ABOUT THIS EXERCISE:
Report each line of the entries that includes "setEnabled" by copying it.

Saved entries:
________________

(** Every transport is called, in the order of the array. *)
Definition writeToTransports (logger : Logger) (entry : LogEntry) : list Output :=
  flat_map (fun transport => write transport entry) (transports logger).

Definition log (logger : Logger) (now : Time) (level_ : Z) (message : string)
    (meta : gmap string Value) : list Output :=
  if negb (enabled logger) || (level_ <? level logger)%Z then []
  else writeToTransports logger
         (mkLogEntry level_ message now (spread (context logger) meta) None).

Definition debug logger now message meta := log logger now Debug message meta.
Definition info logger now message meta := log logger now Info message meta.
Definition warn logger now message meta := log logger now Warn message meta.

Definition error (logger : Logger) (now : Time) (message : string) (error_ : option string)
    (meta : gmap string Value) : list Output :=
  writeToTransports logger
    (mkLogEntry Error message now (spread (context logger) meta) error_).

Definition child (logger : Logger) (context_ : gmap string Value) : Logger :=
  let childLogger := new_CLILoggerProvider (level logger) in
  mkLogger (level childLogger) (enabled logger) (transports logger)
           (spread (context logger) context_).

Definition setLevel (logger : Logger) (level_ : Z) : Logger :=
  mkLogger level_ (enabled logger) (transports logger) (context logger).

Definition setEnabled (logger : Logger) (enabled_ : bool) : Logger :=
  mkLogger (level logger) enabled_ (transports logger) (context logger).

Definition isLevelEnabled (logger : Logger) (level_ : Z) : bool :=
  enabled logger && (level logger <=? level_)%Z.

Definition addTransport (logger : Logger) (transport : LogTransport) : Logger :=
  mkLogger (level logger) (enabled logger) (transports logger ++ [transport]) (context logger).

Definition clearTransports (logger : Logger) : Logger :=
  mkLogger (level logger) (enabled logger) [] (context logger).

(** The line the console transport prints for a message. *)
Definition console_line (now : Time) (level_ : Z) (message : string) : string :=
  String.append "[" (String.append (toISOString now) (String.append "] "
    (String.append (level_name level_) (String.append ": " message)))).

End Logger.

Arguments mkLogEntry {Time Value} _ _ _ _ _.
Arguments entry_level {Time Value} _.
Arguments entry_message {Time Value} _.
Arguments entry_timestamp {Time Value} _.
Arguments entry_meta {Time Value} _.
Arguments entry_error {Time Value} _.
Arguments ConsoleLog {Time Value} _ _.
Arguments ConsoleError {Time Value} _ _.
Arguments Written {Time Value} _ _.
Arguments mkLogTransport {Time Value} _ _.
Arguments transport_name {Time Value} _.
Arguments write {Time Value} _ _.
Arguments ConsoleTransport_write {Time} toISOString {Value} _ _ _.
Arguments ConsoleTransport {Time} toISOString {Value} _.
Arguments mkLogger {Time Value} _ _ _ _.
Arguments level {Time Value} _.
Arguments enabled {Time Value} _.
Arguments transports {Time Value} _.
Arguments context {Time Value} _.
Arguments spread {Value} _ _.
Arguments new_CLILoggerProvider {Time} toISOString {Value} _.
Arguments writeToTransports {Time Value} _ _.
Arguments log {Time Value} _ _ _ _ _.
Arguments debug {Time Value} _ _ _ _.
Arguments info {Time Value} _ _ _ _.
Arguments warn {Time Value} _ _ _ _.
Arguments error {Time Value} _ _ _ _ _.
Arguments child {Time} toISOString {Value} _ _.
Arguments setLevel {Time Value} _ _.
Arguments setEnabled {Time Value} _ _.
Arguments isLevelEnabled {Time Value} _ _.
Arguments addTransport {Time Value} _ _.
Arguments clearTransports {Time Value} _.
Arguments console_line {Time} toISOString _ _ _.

________________

WRITTEN ANSWER:
Definition setEnabled (logger : Logger) (enabled_ : bool) : Logger :=
Arguments setEnabled {Time Value} _ _.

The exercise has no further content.